%%

Lemma pairs_done_skips up y d :
  pairs_done up y d -> import_team_drivers_for_season up y d = (d, Ok 0).
Proof.
  unfold import_team_drivers_for_season, pairs_done.
  apply (for_each_skips_in _ (done_team_driver y)).
  apply done_team_driver_skips.
Qed.

Lemma pairs_done_stays up y d d' : pairs_done up y d -> later d d' -> pairs_done up y d'.
Proof.
  unfold pairs_done. intros H Hl. revert H. apply Forall_impl.
  intros p Hp. eapply done_team_driver_stays; eassumption.
Qed.

(** X4. The pairing import is idempotent: if a run of
    [import_team_drivers_for_season] returns, the same run on the store it
    left returns 0 and leaves that store as it is. *)
Theorem team_drivers_import_is_idempotent :
  forall (up : upstream) (season_year : Z) (d d' : db) (n : Z),
    import_team_drivers_for_season up season_year d = (d', Ok n) ->
    import_team_drivers_for_season up season_year d' = (d', Ok 0).
Proof.
  intros up season_year d d' n Hrun. apply pairs_done_skips.
  eapply import_team_drivers_done. eassumption.
Qed.

Lemma done_circuit_skips c d : done_circuit c d -> import_circuit c d = (d, Ok false).
Proof.
  intros (reference & Href & H).
  unfold import_circuit, bind, lift, get_circuit_by_reference, found in *.
  rewrite Href. destruct (find _ (circuits d)); [reflexivity | congruence].
Qed.

Lemma done_circuit_after c d d' b :
  import_circuit c d = (d', Ok b) -> done_circuit c d'.
Proof.
  intro Hrun.
  unfold import_circuit, bind, lift, get_circuit_by_reference in Hrun.
  destruct (let? v := dict_index "circuitId" c in bind_param v)
    as [reference |] eqn:Href; [| discriminate].
  exists reference. split; [exact Href |].
  destruct (find _ (circuits d)) as [r |] eqn:Hfind.
  - unfold ret in Hrun. injection Hrun as <- _. unfold found. congruence.
  - destruct (build_circuit_create reference c) as [cc |] eqn:Hcc;
      [| discriminate].
    unfold create_circuit, insert, ret in Hrun. injection Hrun as <- _.
    cbn [circuits]. apply found_last. cbn [fields].
    rewrite (build_circuit_create_reference _ _ _ Hcc). apply ref_eqb_refl.
Qed.

Lemma done_circuit_stays c d d' : done_circuit c d -> extends d d' -> done_circuit c d'.
Proof.
  intros (reference & Href & H) Hext. exists reference.
  split; [exact Href |]. eapply found_grows; [apply Hext | exact H].
Qed.

Lemma done_driver_skips c d : done_driver c d -> import_driver c d = (d, Ok false).
Proof.
  intros (reference & Href & H).
  unfold import_driver, bind, lift, get_driver_by_reference, found in *.
  rewrite Href. destruct (find _ (drivers d)); [reflexivity | congruence].
Qed.

Lemma done_driver_after c d d' b :
  import_driver c d = (d', Ok b) -> done_driver c d'.
Proof.
  intro Hrun.
  unfold import_driver, bind, lift, get_driver_by_reference in Hrun.
  destruct (let? v := dict_index "driverId" c in bind_param v)
    as [reference |] eqn:Href; [| discriminate].
  exists reference. split; [exact Href |].
  destruct (find _ (drivers d)) as [r |] eqn:Hfind.
  - unfold ret in Hrun. injection Hrun as <- _. unfold found. congruence.
  - destruct (build_driver_create reference c) as [cc |] eqn:Hcc;
      [| discriminate].
    unfold create_driver, insert, ret in Hrun. injection Hrun as <- _.
    cbn [drivers]. apply found_last. cbn [fields].
    rewrite (build_driver_create_reference _ _ _ Hcc). apply ref_eqb_refl.
Qed.

Lemma done_driver_stays c d d' : done_driver c d -> extends d d' -> done_driver c d'.
Proof.
  intros (reference & Href & H) Hext. exists reference.
  split; [exact Href |]. eapply found_grows; [apply Hext | exact H].
Qed.

Lemma done_team_skips c d : done_team c d -> import_team c d = (d, Ok false).
Proof.
  intros (reference & Href & H).
  unfold import_team, bind, lift, get_team_by_reference, found in *.
  rewrite Href. destruct (find _ (teams d)); [reflexivity | congruence].
Qed.

Lemma done_team_after c d d' b :
  import_team c d = (d', Ok b) -> done_team c d'.
Proof.
  intro Hrun.
  unfold import_team, bind, lift, get_team_by_reference in Hrun.
  destruct (let? v := dict_index "constructorId" c in bind_param v)
    as [reference |] eqn:Href; [| discriminate].
  exists reference. split; [exact Href |].
  destruct (find _ (teams d)) as [r |] eqn:Hfind.
  - unfold ret in Hrun. injection Hrun as <- _. unfold found. congruence.
  - destruct (build_team_create reference c) as [cc |] eqn:Hcc;
      [| discriminate].
    unfold create_team, insert, ret in Hrun. injection Hrun as <- _.
    cbn [teams]. apply found_last. cbn [fields].
    rewrite (build_team_create_reference _ _ _ Hcc). apply ref_eqb_refl.
Qed.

%%

◆ The problem ◆
Your answer should consist of the lines from the line with "unfold create_circuit, insert, ret" to the line with "Lemma done_driver_after c" above, repeated exactly, both ends included.

◆ Output for this task ◆
    unfold create_circuit, insert, ret in Hrun. injection Hrun as <- _.
    cbn [circuits]. apply found_last. cbn [fields].
    rewrite (build_circuit_create_reference _ _ _ Hcc). apply ref_eqb_refl.
Qed.

Lemma done_circuit_stays c d d' : done_circuit c d -> extends d d' -> done_circuit c d'.
Proof.
  intros (reference & Href & H) Hext. exists reference.
  split; [exact Href |]. eapply found_grows; [apply Hext | exact H].
Qed.

Lemma done_driver_skips c d : done_driver c d -> import_driver c d = (d, Ok false).
Proof.
  intros (reference & Href & H).
  unfold import_driver, bind, lift, get_driver_by_reference, found in *.
  rewrite Href. destruct (find _ (drivers d)); [reflexivity | congruence].
Qed.

Lemma done_driver_after c d d' b :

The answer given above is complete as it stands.